Despite its wide-spread practice, this does not have to be so. For example, in a recent financing by gene therapy company Oxford Biomedica, existing shareholders were given the opportunity to participate in the follow-on offering at the same (very steep) discount as the institutions. To be clear, this deal is still to be considered unfair in that the option to participate still did not allow retail investors to avoid substantial dilution while larger shareholders were given this opportunity and even could increase their stakes at the much reduced prices, on top of the obvious insider trading the week before the financing (but that’s a more general problem, I guess). So to the Tekmira’s, RXi’s and Rosetta’s of the world: if you have to issue shares, please consider your most loyal constituency and treat them fairly.

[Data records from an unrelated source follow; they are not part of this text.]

(* ------------------------------------------------------------------ *)
(** ** Instances of the properties at concrete inputs *)

Lemma C1_converges_iff_all_done_witness :
  fst (Tracker.fetchScrapRecords pending_state
         (Tracker.FetchOk [{| Tracker.id := "r1"; Tracker.status := "done" |}])) = true /\
  Tracker.fetchScrapRecords pending_state (Tracker.FetchBody (Tracker.JObj [])) =
    (false, {| Tracker.scrapRecords := Tracker.JObj []; Tracker.isPolling := true;
               Tracker.toasts := [] |}).
Proof.
  destruct (C1_converges_iff_all_done pending_state
              [{| Tracker.id := "r1"; Tracker.status := "done" |}]) as [_ [[_ H2] [_ [_ H5]]]].
  split; [apply H2; intros r [<-|[]]; reflexivity|].
  exact (H5 (Tracker.JObj []) eq_refl).
Defined.

Lemma C3_pad_and_truncate_witness :
  Csv.row_obj ["a"; "b"] ["x"; "y"; "z"] = Csv.row_obj ["a"; "b"] ["x"; "y"] /\
  ~ In ("b", JUndef) (json_fields (Sheet.row_obj [Some "a"; Some "b"] [JNum 1])).
Proof.
  split.
  - exact (proj1 C3_pad_and_truncate ["a"; "b"] ["x"; "y"; "z"]).
  - exact (proj2 (proj2 C3_pad_and_truncate) _ "b").
Defined.

Lemma C6_clean_deletes_every_quote_witness :
  list_ascii_of_string (Csv.clean interior_quote) = ["a"%char; "b"%char] /\
  ~ In quote (list_ascii_of_string (Csv.clean interior_quote)).
Proof.
  split; [reflexivity|].
  intros H. exact (proj2 (C6_clean_deletes_every_quote interior_quote) quote H eq_refl).
Defined.

(* ================================================================== *)
(** * Further properties of the code *)

(** ** Object lookups *)

Lemma get_set_eq : forall o k v, get (set o k v) k = v.
Proof.
  induction o as [|[k' v'] o IH]; intros k v; simpl.
  - rewrite String.eqb_refl. reflexivity.
  - destruct (String.eqb k k') eqn:E; simpl.
    + rewrite String.eqb_refl. reflexivity.
    + rewrite E. apply IH.
Qed.

Lemma get_set_neq : forall o k v k', k' <> k -> get (set o k v) k' = get o k'.
Proof.
  induction o as [|[k1 v1] o IH]; intros k v k' Hne; simpl.
  - apply String.eqb_neq in Hne. rewrite Hne. reflexivity.
  - destruct (String.eqb k k1) eqn:E; simpl.
    + apply String.eqb_eq in E. subst k1.
      apply String.eqb_neq in Hne. rewrite Hne. reflexivity.
    + destruct (String.eqb k' k1); [reflexivity | apply IH; exact Hne].
Qed.

Lemma get_assign_notin : forall hs o i c k,
  ~ In k hs -> get (assign_each o i hs c) k = get o k.
Proof.
  induction hs as [|h hs IH]; intros o i c k Hk; simpl; [reflexivity|].
  rewrite IH by (intros H; apply Hk; right; exact H).
  apply get_set_neq. intros ->. apply Hk. left. reflexivity.
Qed.

Lemma assign_each_app : forall hs1 hs2 o i c,
  assign_each o i (hs1 ++ hs2) c = assign_each (assign_each o i hs1 c) (i + length hs1) hs2 c.
Proof.
  induction hs1 as [|h hs1 IH]; intros hs2 o i c; simpl.
  - rewrite Nat.add_0_r. reflexivity.
  - rewrite IH. f_equal. lia.
Qed.

Lemma get_assign_last : forall hs1 h hs2 o i c,
  ~ In h hs2 -> get (assign_each o i (hs1 ++ h :: hs2) c) h = c (i + length hs1).
Proof.
  intros hs1 h hs2 o i c Hh. rewrite assign_each_app. simpl.
  rewrite get_assign_notin by exact Hh. apply get_set_eq.
Qed.

Lemma get_assign_slots_notin : forall hs o i c k,
  ~ In (Some k) hs -> get (assign_slots o i hs c) k = get o k.
Proof.
  induction hs as [|[h|] hs IH]; intros o i c k Hk; simpl; [reflexivity| |].
  - rewrite IH by (intros H; apply Hk; right; exact H).
    apply get_set_neq. intros ->. apply Hk. left. reflexivity.
  - apply IH. intros H. apply Hk. right. exact H.
Qed.

Lemma assign_slots_app : forall hs1 hs2 o i c,
  assign_slots o i (hs1 ++ hs2) c = assign_slots (assign_slots o i hs1 c) (i + length hs1) hs2 c.
Proof.
  induction hs1 as [|[h|] hs1 IH]; intros hs2 o i c; simpl.
  - rewrite Nat.add_0_r. reflexivity.
  - rewrite IH. f_equal. lia.
  - rewrite IH. f_equal. lia.
Qed.

Lemma get_assign_slots_last : forall hs1 h hs2 o i c,
  ~ In (Some h) hs2 -> get (assign_slots o i (hs1 ++ Some h :: hs2) c) h = c (i + length hs1).
Proof.
  intros hs1 h hs2 o i c Hh. rewrite assign_slots_app. simpl.
  rewrite get_assign_slots_notin by exact Hh. apply get_set_eq.
Qed.

(** The record built for a row, looked up at a header name, holds the cell
    of the LAST column carrying that name (a repeated header is
    overwritten by its later column); a name that is not a header gives
    [undefined]. In the CSV path the cell is the trimmed text or the empty
    string past the end of the row, in the spreadsheet path the raw cell or
    [undefined]. *)
Theorem row_lookup_last_column_wins :
  (forall hs1 h hs2 vs, ~ In h hs2 ->
     get (Csv.row_obj (hs1 ++ h :: hs2) vs) h = JStr (nth (length hs1) vs EmptyString)) /\
  (forall hs1 h hs2 row, ~ In (Some h) hs2 ->
     get (Sheet.row_obj (hs1 ++ Some h :: hs2) row) h = aget row (length hs1)) /\
  (forall hs vs k, ~ In k hs -> get (Csv.row_obj hs vs) k = JUndef) /\
  (forall hs row k, ~ In (Some k) hs -> get (Sheet.row_obj hs row) k = JUndef).
Proof.
  split; [|split; [|split]].
  - intros hs1 h hs2 vs Hh. rewrite csv_row_obj_nth, get_assign_last by exact Hh. reflexivity.
  - intros hs1 h hs2 row Hh. unfold Sheet.row_obj. rewrite get_assign_slots_last by exact Hh.
    reflexivity.
  - intros hs vs k Hk. rewrite csv_row_obj_nth, get_assign_notin by exact Hk. reflexivity.
  - intros hs row k Hk. unfold Sheet.row_obj. rewrite get_assign_slots_notin by exact Hk.
    reflexivity.
Qed.

Lemma row_lookup_last_column_wins_witness :
  get (Csv.row_obj ["x"; "x"] ["1"; "2"]) "x" = JStr "2".
Proof.
  apply (proj1 row_lookup_last_column_wins ["x"] "x" [] ["1"; "2"]). intros [].
Defined.

(** ** Commas *)

Lemma length_split : forall c s,
  length (split c s) = S (count_occ Ascii.ascii_dec (list_ascii_of_string s) c).
Proof.
  intros c s. induction s as [|d r IH]; simpl; [reflexivity|].
  destruct (Ascii.eqb d c) eqn:E.
  - apply Ascii.eqb_eq in E. subst d. destruct (Ascii.ascii_dec c c) as [_|n]; [|congruence].
    simpl. rewrite IH. reflexivity.
  - apply Ascii.eqb_neq in E. destruct (Ascii.ascii_dec d c) as [e|_]; [congruence|].
    destruct (split c r) as [|p ps]; simpl in *; [discriminate | exact IH].
Qed.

Early January update on ALN-VSP02
Since I would like to shift the focus of this blog towards the clinical developments in RNAi Therapeutics, a quick re-cap of the data presented by Alnylam a month ago which showed that the LNP-delivered ALN-VP02 achieved therapeutically relevant tissue levels and promoted RNAi-mediated target cleavage in the liver of cancer patients. This is similar to data published in Nature a year ago by Calando with their RNAi compound for solid cancer.
Certainly, the 5’ RACE assay used to determine the RNAi-mediated mechanism is (still) a non-quantitative technology and as such can only tell whether RNAi has occurred or not. However, in practice, this assay is not without its challenges even under standardized tissue culture conditions, so the fact that cleavage could be detected in a clinical setting where sampling issues were especially challenging is an important finding.
The other important piece of new data presented was on the drug accumulation in the liver where about half of the reported values well exceeded the 1ng/mg threshold that Alnylam reported to have 50% Factor VII knockdown efficacy by a log or so (Landesman et al. 2010). Although the dose responsiveness of siRNA accumulation in the liver was a bit shaky, possibly due to sampling challenges, the data also suggests that LNP delivery efficiency to rat and human liver may not differ by too much. It has to be said, however, that ALN-VSP02 is a first gen LNP formulation whereas the 1ng/mg threshold was established with a 2nd gen formulation. Moreover, the 50% threshold is always target gene specific and will differ between Factor VII and the ALN-VSP02-related VEGF.
In sum, the data supports that ALN-VSP02 may have a therapeutically meaningful impact in a subset of patients should maximally tolerated dosages of 1.25mg/kg or above be achieved and the genetics play out as hoped. We should not have to wait much longer for more clarity on the efficacy of ALN-VSP02 given that Alnylam has collected many more biopsies and should have conducted additional types of assays (e.g. RNA knockdown; mitotic spreads for spindle abnormalities expected from KSP knockdown etc) than were reported on.